The global TFR decreased from 2·72 (95% uncertainty interval [UI] 2·66–2·79) in 2000 to 2·31 (2·17–2·46) in 2019. Global annual livebirths increased from 134·5 million (131·5–137·8) in 2000 to a peak of 139·6 million (133·0–146·9) in 2016. Global livebirths then declined to 135·3 million (127·2–144·1) in 2019. Of the 204 countries and territories included in this study, in 2019, 102 had a TFR lower than 2·1, which is considered a good approximation of replacement-level fertility. All countries in sub-Saharan Africa had TFRs above replacement level in 2019 and accounted for 27·1% (95% UI 26·4–27·8) of global livebirths. Global life expectancy at birth increased from 67·2 years (95% UI 66·8–67·6) in 2000 to 73·5 years (72·8–74·3) in 2019. The total number of deaths increased from 50·7 million (49·5–51·9) in 2000 to 56·5 million (53·7–59·2) in 2019. Under-5 deaths declined from 9·6 million (9·1–10·3) in 2000 to 5·0 million (4·3–6·0) in 2019. Global population increased by 25·7%, from 6·2 billion (6·0–6·3) in 2000 to 7·7 billion (7·5–8·0) in 2019. In 2019, 34 countries had negative natural rates of increase; in 17 of these, the population declined because immigration was not sufficient to counteract the negative rate of decline. Globally, HALE increased from 58·6 years (56·1–60·8) in 2000 to 63·5 years (60·8–66·1) in 2019. HALE increased in 202 of 204 countries and territories between 2000 and 2019.
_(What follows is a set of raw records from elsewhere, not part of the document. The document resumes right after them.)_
(** C10. The set the series builder returns holds the series of a category
    exactly when [visible] does not bind the category's key to [false]; a
    key that is missing from [visible], or bound to [undefined], keeps its
    series; no category contributes more than one series.  The builder
    returns whenever no record carries an unparsable date. *)
Theorem basePoints_visibility (filteredItems : list HistoryItem) (smooth : bool)
  (visible : gmap string value) :
  (forall shown,
      basePoints filteredItems smooth visible = Some shown ->
      List.NoDup (map s_key shown)
      /\ (forall s, In s shown -> exists k, s_key s = key_name k)
      /\ forall k : Category,
          (In (key_name k) (map s_key shown)
           <-> visible !! key_name k <> Some (VBool false))
          /\ (visible !! key_name k = None -> In (key_name k) (map s_key shown))
          /\ (visible !! key_name k = Some VUndefined ->
              In (key_name k) (map s_key shown)))
  /\ (Forall (fun it => it_created_at it <> InvalidDate) filteredItems ->
      exists shown, basePoints filteredItems smooth visible = Some shown).
Proof.
  split.
  - intros shown. unfold basePoints. cbn [mapM].
    destruct (mk filteredItems smooth "Overall" overall "#22d3ee") as [s1|] eqn:E1;
      [|discriminate].
    destruct (mk filteredItems smooth "Opening" opening "#60a5fa") as [s2|] eqn:E2;
      [|discriminate].
    destruct (mk filteredItems smooth "Content" content "#34d399") as [s3|] eqn:E3;
      [|discriminate].
    destruct (mk filteredItems smooth "Delivery" delivery "#f472b6") as [s4|] eqn:E4;
      [|discriminate].
    destruct (mk filteredItems smooth "Grammar" grammar "#f59e0b") as [s5|] eqn:E5;
      [|discriminate].
    cbn [mbind option_bind mret option_ret fmap option_fmap option_map].
    set (five := [s1; s2; s3; s4; s5]). intros Heq.
    assert (Hs : shown
                 = List.filter (fun s => is_visible visible (s_key s)) five)
      by congruence.
    clear Heq. subst shown.
    apply mk_key in E1, E2, E3, E4, E5. simpl in E1, E2, E3, E4, E5.
    assert (Hkeys : map s_key five
                    = ["overall"; "opening"; "content"; "delivery"; "grammar"]).
    { unfold five. simpl. now rewrite E1, E2, E3, E4, E5. }
    assert (Hshown : forall k,
               In (key_name k)
                 (map s_key (List.filter (fun s => is_visible visible (s_key s)) five))
               <-> visible !! key_name k <> Some (VBool false)).
    { intros k. rewrite (in_map_filter s_key (is_visible visible)), Hkeys.
      rewrite <- is_visible_false. split.
      - intros [_ Hv]. congruence.
      - intros Hv. split; [destruct k; simpl; tauto|].
        now destruct (is_visible visible (key_name k)). }
    split.
    { apply NoDup_map_filter. rewrite Hkeys.
      repeat constructor; simpl; intuition discriminate. }
    split.
    { intros s Hs. apply filter_In in Hs. destruct Hs as [Hs _].
      simpl in Hs.
      destruct Hs as [<-|[<-|[<-|[<-|[<-|[]]]]]];
        [exists overall | exists opening | exists content
         | exists delivery | exists grammar]; assumption. }
    intros k. split; [apply Hshown|].
    split; intros Hv; apply Hshown; rewrite Hv; discriminate.
  - intros H.
    destruct (mk_dated filteredItems smooth "Overall" overall "#22d3ee" H) as (p1 & E1).
    destruct (mk_dated filteredItems smooth "Opening" opening "#60a5fa" H) as (p2 & E2).
    destruct (mk_dated filteredItems smooth "Content" content "#34d399" H) as (p3 & E3).
    destruct (mk_dated filteredItems smooth "Delivery" delivery "#f472b6" H) as (p4 & E4).
    destruct (mk_dated filteredItems smooth "Grammar" grammar "#f59e0b" H) as (p5 & E5).
    unfold basePoints. cbn [mapM]. rewrite E1, E2, E3, E4, E5.
    cbn [mbind option_bind mret option_ret fmap option_fmap option_map].
    eexists. reflexivity.
Qed.

Lemma basePoints_visibility_witness :
  exists shown,
    basePoints sample_history true sample_visible = Some shown
    /\ map s_key shown = ["overall"; "opening"; "delivery"; "grammar"]
    /\ ~ In "content" (map s_key shown).
Proof.
  destruct (basePoints_visibility sample_history true sample_visible)
    as (Hvis & Hret).
  destruct Hret as (shown & Hshown); [repeat constructor; discriminate|].
  destruct (Hvis shown Hshown) as (_ & _ & Hk).
  exists shown. split; [exact Hshown|]. split.
  - vm_compute in Hshown. injection Hshown as <-. reflexivity.
  - intros Hin. apply (Hk content) in Hin. apply Hin. reflexivity.
Defined.



(** ** Plot area *)

Lemma Math_maxQ_pos (d : Q) : (0 < Math_maxQ 1 d)%Q.
Proof.
  apply (Qlt_le_trans _ 1); [reflexivity | apply Math_maxQ_ge_1].
Qed.

(** The fraction of the range at which [x] lies is between 0 and 1 for
    every [x] between the extremes. *)
Lemma scale_fraction (lo hi x : Z) :
  lo <= x <= hi ->
  (0 <= inject_Z (x - lo) / Math_maxQ 1 (inject_Z (hi - lo)) <= 1)%Q.
Proof.
  intros [Hlo Hhi].
  pose proof (Math_maxQ_pos (inject_Z (hi - lo))) as Hpos.
  assert (H0 : (0 <= inject_Z (x - lo))%Q).
  { change 0%Q with (inject_Z 0). rewrite <- Zle_Qle. lia. }
  assert (H1 : (inject_Z (x - lo) <= Math_maxQ 1 (inject_Z (hi - lo)))%Q).
  { destruct (Z.eq_dec lo hi) as [->|Hne].
    - replace (x - hi) with 0 by lia. apply Qlt_le_weak. exact Hpos.
    - rewrite Math_maxQ_big by (apply inject_Z_ge_1; lia).
      rewrite <- Zle_Qle. lia. }
  split.
  - apply Qle_shift_div_l; [exact Hpos | lra].
  - apply Qle_shift_div_r; [exact Hpos | lra].
Qed.

Lemma xScale_point_range (padding : Q) (series : list Series) (p : Point) :
  (padding * 2 <= chart_w)%Q ->
  In p (all_points series) ->
  (padding <= xScale padding series (pt_x p) <= chart_w - padding)%Q.
Proof.
  intros Hroom Hp.
  assert (Hne : map pt_x (all_points series) <> []).
  { intros E. destruct (all_points series); [destruct Hp | discriminate]. }
  destruct (Math_min_spec _ Hne) as [_ Hlo].
  destruct (Math_max_spec _ Hne) as [_ Hhi].
  rewrite List.Forall_forall in Hlo, Hhi.
  specialize (Hlo (pt_x p) (in_map pt_x _ _ Hp)).
  specialize (Hhi (pt_x p) (in_map pt_x _ _ Hp)).
  fold (chart_minX series) in Hlo. fold (chart_maxX series) in Hhi.
  pose proof (scale_fraction _ _ _ (conj Hlo Hhi)) as Hfrac.
  unfold xScale.
  set (t := (inject_Z (pt_x p - chart_minX series)
             / Math_maxQ 1 (inject_Z (chart_maxX series - chart_minX series)))%Q)
    in *.
  split; nra.
Qed.

(** X1. Every point of the chart is drawn inside the plot area
    horizontally: when the padding leaves room ([2 * padding <= w]) the
    projection of each point's [x] lies between [padding] and
    [w - padding], and points keep their order from left to right. *)
Theorem xScale_in_plot_area (padding : Q) (series : list Series) :
  (padding * 2 <= chart_w)%Q ->
  Forall (fun p => (padding <= xScale padding series (pt_x p)
                    <= chart_w - padding)%Q) (all_points series)
  /\ (forall x1 x2, x1 <= x2 ->
        (xScale padding series x1 <= xScale padding series x2)%Q).
Proof.
  intros Hroom. split.
  - apply List.Forall_forall. intros p Hp. now apply xScale_point_range.
  - intros x1 x2 Hle. unfold xScale.
    pose proof (Math_maxQ_pos (inject_Z (chart_maxX series - chart_minX series)))
      as Hpos.
    set (d := Math_maxQ 1 (inject_Z (chart_maxX series - chart_minX series))) in *.
    assert (Hx : (inject_Z (x1 - chart_minX series)
                  <= inject_Z (x2 - chart_minX series))%Q)
      by (rewrite <- Zle_Qle; lia).
    assert (Hdiv : (inject_Z (x1 - chart_minX series) / d
                    <= inject_Z (x2 - chart_minX series) / d)%Q).
    { apply Qle_shift_div_l; [exact Hpos|].
      unfold Qdiv. rewrite <- Qmult_assoc, (Qmult_comm (/ d)), Qmult_inv_r; lra. }
    nra.
Qed.

Lemma xScale_in_plot_area_witness :
  (36 <= xScale 36 sample_series 2000 <= 864)%Q
  /\ (xScale 36 sample_series 1000 <= xScale 36 sample_series 2000)%Q.
Proof.
  destruct (xScale_in_plot_area 36 sample_series) as [Hin Hmono].
  - unfold chart_w. lra.
  - split.
    + rewrite List.Forall_forall in Hin.
      apply (Hin (mkPoint 2000 40 "t1" 12)). simpl. auto.
    + apply Hmono. lia.
Defined.

(** X2. The vertical scale is inverted and stays inside the plot area:
    with [yMax - yMin >= 1] and [2 * padding <= height] it sends [yMin] to
    the bottom edge [height - padding] and [yMax] to the top edge
    [padding], a higher score is never drawn lower, and every score
    between [yMin] and [yMax] lands between the two edges. *)
Theorem yScale_inverted (height padding yMin yMax : Q) :
  (1 <= yMax - yMin)%Q ->
  (padding * 2 <= height)%Q ->
  (yScale height padding yMin yMax yMin == height - padding)%Q
  /\ (yScale height padding yMin yMax yMax == padding)%Q
  /\ (forall y1 y2, (y1 <= y2)%Q ->
        (yScale height padding yMin yMax y2
         <= yScale height padding yMin yMax y1)%Q)
  /\ (forall y, (yMin <= y <= yMax)%Q ->
        (padding <= yScale height padding yMin yMax y <= height - padding)%Q).
Proof.
  intros Hrange Hroom. unfold yScale. rewrite (Math_maxQ_big _ Hrange).
  assert (Hnz : ~ (yMax - yMin == 0)%Q) by lra.
  assert (Hpos : (0 < yMax - yMin)%Q) by lra.
  assert (Hmono : forall y1 y2, (y1 <= y2)%Q ->
            ((y1 - yMin) / (yMax - yMin) <= (y2 - yMin) / (yMax - yMin))%Q).
  { intros y1 y2 Hle. apply Qle_shift_div_l; [exact Hpos|].
    unfold Qdiv. rewrite <- Qmult_assoc, (Qmult_comm (/ (yMax - yMin))).
    rewrite Qmult_inv_r by exact Hnz. lra. }
  assert (H0 : ((yMin - yMin) / (yMax - yMin) == 0)%Q) by (field; exact Hnz).
  assert (H1 : ((yMax - yMin) / (yMax - yMin) == 1)%Q) by (field; exact Hnz).
  split; [rewrite H0; ring|]. split; [rewrite H1; ring|]. split.
  - intros y1 y2 Hle. specialize (Hmono y1 y2 Hle). nra.
  - intros y [Hlo Hhi].
    pose proof (Hmono yMin y Hlo) as Ha. pose proof (Hmono y yMax Hhi) as Hb.
    rewrite H0 in Ha. rewrite H1 in Hb.
    set (t := ((y - yMin) / (yMax - yMin))%Q) in *. split; nra.
Qed.

Lemma yScale_inverted_witness :
  (yScale 260 36 0 100 0 == 224)%Q
  /\ (yScale 260 36 0 100 100 == 36)%Q
  /\ (36 <= yScale 260 36 0 100 60 <= 224)%Q.
Proof.
  destruct (yScale_inverted 260 36 0 100) as (Hlo & Hhi & _ & Hin).
  - lra.
  - lra.
  - split; [exact Hlo|]. split; [exact Hhi|]. apply Hin. lra.
Defined.

(** ** [clamp] and the tooltip *)

Lemma Math_minQ_spec (a b : Q) :
  (Math_minQ a b <= a)%Q /\ (Math_minQ a b <= b)%Q
  /\ (Math_minQ a b = a \/ Math_minQ a b = b).
Proof.
  unfold Math_minQ. destruct (Qle_bool a b) eqn:E.
  - apply Qle_bool_iff in E. repeat split; auto; lra.
  - assert (b < a)%Q.
    { apply Qnot_le_lt. intros H. apply Qle_bool_iff in H. congruence. }
    repeat split; auto; lra.
Qed.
Over the past 20 years, fertility rates have been dropping steadily and life expectancy has been increasing, with few exceptions. Much of this change follows historical patterns linking social and economic determinants, such as those captured by the GBD Socio-demographic Index, with demographic outcomes. More recently, several countries have experienced a combination of low fertility and stagnating improvement in mortality rates, pushing more populations into the late stages of the demographic transition. Tracking demographic change and the emergence of new patterns will be essential for global health monitoring.